During an experiment with the device shown in FIG. 1, the molten metal 7 consisted of high speed steel at a temperature of 1600° C, the pouring stream had a diameter of about 10 mm, and the height of delivery was 500 mm. The cooled disk 4 had a diameter of 250 mm and rotated at 30 s-1 and the pouring stream 8 impinged upon the circular disk 4 at about 70 mm from the latter's periphery. This produced mainly elliptical flakes which looked like those in FIGS. 2 and 3 and had a length "" of about 70 mm, a width "b" of about 12 mm and a thickness "t" of about 0.1 mm. The flakes had solidified extremely rapidly, the cooling rate was about 106 ° C/s, and the flakes were completely free of dendrites and had an amorphous structure, and due to their very high hardness they were also very brittle and very easy to crush.
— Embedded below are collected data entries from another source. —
(** [unregister] of a name that was never registered changes nothing. *)
Lemma unregisterSSEServer_unknown (n : string) (s : State) :
  sseServers s !! n = None -> unregisterSSEServer n s = s.
Proof. intros H. unfold unregisterSSEServer, has. by rewrite H. Qed.

(** ** Transport: [close()] *)

Lemma close_state (t : SSETransport) :
  (Transport.close t).1.2 =
  match eventSource t with
  | Some _ => set_connected false (set_eventSource None t)
  | None => t
  end.
Proof.
  unfold Transport.close.
  destruct (eventSource t) as [id|]; cbn;
    destruct (onclose t) as [[|e]|]; cbn; try done;
    by destruct (report _ e).
Qed.

Lemma close_eventSource (t : SSETransport) :
  eventSource (Transport.close t).1.2 = None.
Proof. rewrite close_state. by destruct (eventSource t) eqn:H. Qed.

Lemma close_onclose (t : SSETransport) :
  onclose (Transport.close t).1.2 = onclose t.
Proof. rewrite close_state. by destruct (eventSource t). Qed.

Lemma close_closures (t : SSETransport) :
  closures (Transport.close t).2 = if onclose t is Some _ then 1%nat else 0%nat.
Proof.
  unfold Transport.close.
  destruct (eventSource t) as [id|]; cbn;
    destruct (onclose t) as [[|e]|]; cbn; try done.
  all: unfold report; cbn; destruct (onerror t) as [[|e']|];
    destruct (instanceof_Error e); reflexivity.
Qed.

Lemma close_releases (t : SSETransport) :
  releases (Transport.close t).2 = if eventSource t is Some _ then 1%nat else 0%nat.
Proof.
  unfold Transport.close.
  destruct (eventSource t) as [id|]; cbn;
    destruct (onclose t) as [[|e]|]; cbn; try done.
  all: unfold report; cbn; destruct (onerror t) as [[|e']|];
    destruct (instanceof_Error e); reflexivity.
Qed.

Lemma close_times_S (n : nat) (t : SSETransport) :
  close_times (S n) t =
  ((close_times n (Transport.close t).1.2).1,
   (Transport.close t).2 ++ (close_times n (Transport.close t).1.2).2).
Proof.
  cbn [close_times]. destruct (Transport.close t) as [[r t1] out1]. cbn.
  by destruct (close_times n t1).
Qed.

Lemma closures_app (a b : list output) :
  closures (a ++ b) = (closures a + closures b)%nat.
Proof. unfold closures. by rewrite List.filter_app, List.length_app. Qed.

Lemma releases_app (a b : list output) :
  releases (a ++ b) = (releases a + releases b)%nat.
Proof. unfold releases. by rewrite List.filter_app, List.length_app. Qed.

Lemma close_twice (t : SSETransport) :
  (Transport.close (Transport.close t).1.2).1.2 = (Transport.close t).1.2.
Proof. rewrite (close_state (Transport.close t).1.2). by rewrite close_eventSource. Qed.

Lemma close_times_closures (n : nat) (t : SSETransport) :
  closures (close_times n t).2 = if onclose t is Some _ then n else 0%nat.
Proof.
  revert t. induction n as [|n IH]; intros t.
  - by destruct (onclose t).
  - rewrite close_times_S. cbn [snd]. rewrite closures_app, IH, close_closures, close_onclose.
    by destruct (onclose t).
Qed.

Lemma close_times_closed (n : nat) (t : SSETransport) :
  eventSource t = None ->
  (close_times n t).1 = t /\ releases (close_times n t).2 = 0%nat.
Proof.
  revert t. induction n as [|n IH]; intros t Hes; [done|].
  rewrite close_times_S. cbn [fst snd].
  assert (Hst : (Transport.close t).1.2 = t) by (by rewrite close_state, Hes).
  rewrite releases_app, close_releases, Hes, Hst.
  destruct (IH t Hes) as [-> ->]. done.
Qed.

(** C8 as the code has it.  [close()] is idempotent on the transport: after
    one call a further call changes no field and releases no stream, and the
    stream is released at most once over any number of calls.  The observer's
    closure callback, when set, is called by every [close()]: [n] calls make
    [n] notifications. *)
Theorem close_idempotent_notifies_each_time (t : SSETransport) (n : nat) :
  (Transport.close (Transport.close t).1.2).1.2 = (Transport.close t).1.2 /\
  (close_times (S n) t).1 = (Transport.close t).1.2 /\
  releases (close_times (S n) t).2 = (if eventSource t is Some _ then 1%nat else 0%nat) /\
  closures (close_times n t).2 = (if onclose t is Some _ then n else 0%nat).
Proof.
  split; [apply close_twice|].
  rewrite close_times_S. cbn [fst snd].
  destruct (close_times_closed n _ (close_eventSource t)) as [H1 H2].
  rewrite releases_app, close_releases, H1, H2.
  split; [done|]. split; [lia|]. apply close_times_closures.
Qed.

(** C8, as stated, fails: two [close()] calls on an open, observed transport
    call the closure callback twice, not once. *)
Lemma close_twice_notifies_twice :
  closures (close_times 2 (calc_transport Returns)).2 = 2%nat /\
  closures (close_times 2 (calc_transport Returns)).2 <> 1%nat.
Proof. split; [reflexivity | discriminate]. Qed.

(** ** Registry: forced registration and [close()] *)

Lemma evict_unhandled (n : string) (s : State) (client : Client) (l : nat)
    (t : SSETransport) :
  connectedClients s !! n = Some client ->
  _transport client = Some l ->
  transports s !! l = Some t ->
  unhandled (evict n s) =
  unhandled s ++ match (Transport.close t).1.1 with inl e => [e] | inr _ => [] end.
Proof.
  intros Hc Hl Ht. unfold evict, close_transport_of.
  rewrite Hc, Hl, Ht.
  by destruct (Transport.close t) as [[? ?] ?].
Qed.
Half the high speed steel flakes were ground in a ball mill into a metal powder of irregularly cornered particles (the majority of the particles could be described as micro-flakes), and the metal powder was charged into a cylindrical container and vibration compacted. The other half of the flakes were put straight into an identical container, and a weight in the form of a cylindrical disk was placed on top of the flakes, after which vibration compaction was carried out. Thereby, the flakes were crushed against each other, and the crushed material was compacted to a predetermined apparent density. Both containers were evacuated, sealed and then heated to the intended compacting temperature (about 1150° C) and transferred to a high pressure chamber, in which they were isostatically blast-compacted by the direct action on the containers of gases obtained from a low explosive introduced into the high pressure chamber. After cooling, it could be established that both the high speed steel pieces produced had throughout completely pore-free, even and extremely fine-grained structures.
A very great advantage of the process according to the invention is the possibility of working under a vacuum, which produces very low oxygen contents. In the example quoted above with high speed steel, the oxygen content amounted to only 16 ppm.
The invention is not restricted to the example illustrated and described, but can be modified in various ways within the scope of the claims below. The disk can, for example, be made bowl-shaped instead of flat, and it can be arranged at an angle to the horizontal plane. In addition, metallic cooling bodies other than rotating disks can be used, provided that they have a sufficiently low temperature and large cooling capacity, and that they move sufficiently fast substantially across the direction of delivery of the molten metal to produce exceptionally rapidly solidified metal flakes. When using a vacuum, a certain fragmentation of the pouring stream takes place even before it impinges upon the rotating cooled disk, and this fragmentation is due to the gas dissolved in the melt escaping.